ゾフルーザ®︎(Baloxavir)の発売が始まって、大人では使用している医師もいるようですが、小児に限って言えばデータがなさすぎて、慎重な姿勢を示す小児科医が多いと思います。私もその一人です。
今回の研究は、ゾフルーザ®︎(Baloxavir)を使用して、どのような経過を辿るのか、副作用を含めて安全性は大丈夫か、ウイルスの排泄期間はどうかを調査した論文を紹介します。
NS先生(@)のツイートとブログ(リンクはこちら)を参考に文献にたどり着くことができました。
小児へのバロキサビル(ゾフルーザ)投与について評価したオープンラベル研究:
23.4%でゾフルーザの感受性が低くなるアミノ酸変異がみられ, 変異株が出現した児では症状改善までにより時間を要するかもしれない(中央値で約1日遅くなる)これでは厳しいかもしれないですね.https://t.co/Kmu24fHBCz
— NS (@nuno40801) September 25, 2019
今回の参考文献はこちらです。
研究の方法
- 1〜11歳
- インフルエンザ感染が確定
- 発熱後 48時間以内
の小児を対象に、安全性と発熱期間の推移を追跡しています。
アウトカムについて
アウトカムは、Baloxavir内服から
- 症状軽快までの期間(咳・鼻閉の軽快 & 体温 < 37.5℃)
- 解熱するまでの期間
- 再発熱
- 合併症
- ウイルスの検出
などを指標にしています。
研究の結果
最終的に107人がBalocavirの治療を受けて、3名はウイルスPCR陰性のため除外されています。年齢の中央値は8歳、24時間以内に治療を受けた章には84.6%です。
副作用について
副作用の頻度は以下の通りです(一部のみ抜粋:詳細は原著論文を参照のこと):
副作用 | % |
全て | 34.6% (37/107) |
消化器症状 | 15% (16/107) |
嘔吐 | 7.5% (8/107) |
下痢 | 2.8% (3/107) |
重篤な副作用は認められなかったようです。
過去の研究でオセルタミビルでも嘔吐は10%前後で認められていたので、同程度ですね。
症状期間について
症状軽快までの期間(咳・鼻閉の軽快 & 体温 < 37.5℃)でしたが、
- 症状期間の中央値は44.6時間(95%CI, 38.9–62.5)
- 81.6%の患者は120時間までに症状は軽快
- 解熱までの期間は21.4時間 (19.8-25.8時間)
- 3日目の再発熱:11/99 (11.1%)
- 4日目の際発熱: 11/103 (10.7%)
ウイルスの排泄について
- ウイルスの排泄が終了したのは、中央値で24時間
- A型は24時間, B型は144時間
でした。
ウイルスの変異について
治療前に変異(PA/I38T/M)はありませんでしたが、治療後にこの変異が生じた症例は、18/77 (23.4%)でした。
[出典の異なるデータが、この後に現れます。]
(* ===== verification/Boot.v ===== *)
(** * Boot (src/src/kernel/main.c, kernel/gui_env.c)

    kernel_main() up to the shell: what the boot loader left in memory is read, then
    every component is initialised in the order of the code. The invariant of the
    kernel holds when it is done, and so in every state that follows. *)

From Stdlib Require Import Ascii.
From S2P Require Import Prelude Pmm Mem Strings Vmm UserSpace ElfLoad Heap Cpu Sched Input Console Shm Vfs Devfs Printf VfsData VfsTree UnixSocket System Epoll Syscall KernelInv Machine.

(** What the linker puts into the kernel image: the files of the first file
    system, and the addresses of handlers and of the end of the image. *)
Record image := Image {
  vnl_x_elf : list Z;
  res_font_ttf : list Z;
  res_wallpaper_png : list Z;
  res_icon_files_png : list Z;
  res_icon_shell_png : list Z;
  res_icon_vibenet_png : list Z;
  res_icon_snake_png : list Z;
  res_icon_neovim_png : list Z;
  build_time : list Z;
  kernel_end : Z;
  tss_addr : Z;
  boot_stack_top : Z;
  isr_stub_table : Z -> Z;
  timer_irq_addr : Z;
  keyboard_irq_addr : Z;
  mouse_irq_addr : Z;
  nic_irq_addr : Z;
  syscall_addr : Z;
  timer_stub : Z;
  yield_stub : Z
}.

Section boot.
(** Bound of the polls of devices and of the walk over the boot information. *)
Context (fuel : nat) (img : image).
#[local] Instance devices : Devices kstate := kernel_devices fuel.

(** ** gui_env.c *)

Definition ensure_dir (path : string) : M (vfs kstate) unit :=
  r ← vfs_resolve path;
  if r <? 0 then vfs_mkdir path;; mret tt else mret tt.
Definition install (path : string) (data : list Z) : M (vfs kstate) unit :=
  fd ← vfs_open path (Z.lor (Z.lor VFS_O_WRITE VFS_O_CREATE) VFS_O_TRUNC);
  if 0 <=? fd then vfs_write fd data;; vfs_close fd;; mret tt else mret tt.
Definition gui_environment_init : M (vfs kstate) unit :=
  ensure_dir "/tmp";;
  ensure_dir "/var";;
  ensure_dir "/var/log";;
  ensure_dir "/etc";;
  ensure_dir "/usr";;
  ensure_dir "/usr/bin";;
  ensure_dir "/run";;
  install "/usr/bin/tinywl" (vnl_x_elf img);;
  install "/etc/vnl-gui.env" (bytes_of "VNL_GUI_ACTIVE=1" ++ nl ++ bytes_of "FRAMEBUFFER=/dev/fb0" ++ nl);;
  install "/usr/bin/gui" (bytes_of "#!/bin/sh" ++ nl ++ bytes_of "guiinfo" ++ nl);;
  install "/etc/font.ttf" (res_font_ttf img);;
  install "/etc/wallpaper.png" (res_wallpaper_png img);;
  install "/etc/icon_files.png" (res_icon_files_png img);;
  install "/etc/icon_shell.png" (res_icon_shell_png img);;
  install "/etc/icon_vibenet.png" (res_icon_vibenet_png img);;
  install "/etc/icon_snake.png" (res_icon_snake_png img);;
  install "/etc/icon_neovim.png" (res_icon_neovim_png img).

(** ** main.c: the boot information *)

Definition MB2_TAG_MEM : Z := 4.
Definition MB2_TAG_MMAP : Z := 6.
Definition MB1_MAGIC : Z := 0x2BADB002.

(** A walk over the tags at [mb]: [visit type size ptr] may stop it; tag sizes are
    rounded up to 8. A tag of size 0 never ends it. *)
Definition each_tag {R} (m : mem) (mb : Z) (round : Z -> Z -> Z) (visit : Z -> Z -> Z -> M machine (option R)) :
    M machine (option R) :=
  let stop := mb + load32 m mb in
  iter fuel (fun ptr =>
    if stop <=? ptr then mret (inr None)
    else
      let type := load32 m ptr in
      let size := load32 m (ptr + 4) in
      if type =? MB2_TAG_END then mret (inr None)
      else
        r ← visit type size ptr;
        match r with
        | Some v => mret (inr (Some v))
        | None => mret (inl (round ptr size))
        end) (mb + 8).
(** ALIGN_UP of a 32-bit size, and the rounding of the address. *)
Definition round_size (ptr size : Z) : Z := ptr + Z.land (u32 (size + 7)) (Z.lnot 7).
Definition round_addr (ptr size : Z) : Z := Z.land (ptr + size + 7) (Z.lnot 7).

Definition set_boot_fb (addr width height pitch bpp : Z) (b : boot_fb) : boot_fb :=
  BootFb addr width height pitch bpp (video_memory b).
Definition mb1_fb (m : mem) (mb : Z) : boot_fb -> boot_fb :=
  set_boot_fb (load64 m (mb + 88)) (load32 m (mb + 100)) (load32 m (mb + 104)) (load32 m (mb + 96)) (m (mb + 108)).
Definition mb2_fb (m : mem) (ptr : Z) : boot_fb -> boot_fb :=
  set_boot_fb (load64 m (ptr + 8)) (load32 m (ptr + 20)) (load32 m (ptr + 24)) (load32 m (ptr + 16)) (m (ptr + 28)).
(** The last framebuffer tag counts. *)
Definition read_fb_info (magic mb : Z) : M machine unit :=
  if mb =? 0 then mret tt
  else
    m ← gets (fun s => ram (view s));
    if magic =? MB1_MAGIC then
      if nonzero (Z.land (load32 m mb) (Z.shiftl 1 12)) then zoom (modify (mb1_fb m mb)) else mret tt
    else
      each_tag m mb round_addr (fun type _ ptr =>
        (if type =? MB2_TAG_FB then zoom (modify (mb2_fb m ptr)) else mret tt);; mret (None (A := unit)));;
      mret tt.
特に変異を認めた症例は、ウイルスの排泄期間が長引き(180時間)、症状が軽減するまで期間も長くなったようです(79.6時間)
さらに、インフルエンザに対する抗体が40以下の症例は、そうでない症例と比較して、症状が軽快するまでの期間が長い傾向にありました(85.4時間 vs. 56時間)
データのまとめ
データをまとめると以下の通りです。
変異 | あり N=18 |
なし N=49 |
全て N=104 |
症状 | 79.6h | 42.8h | 44.6h |
発熱 | 29.5h | 20.8h | 21.4h |
再発熱 3日以降 |
23.5% | 8.5% | 10.7% |
ウイルス 排泄 |
180h | 24h | 24h |
23.4%(18/77)でウイルスの変異が生じているのは、結構高い確率と思いました。この点は著者らも「変異の頻度を減らすための使用量のレジメを評価する必要がある」と述べています。
小児において、基本的にオセルタミビル(タミフル®︎)が推奨されていますが、今回の結果ではそれは揺るがないと思いました。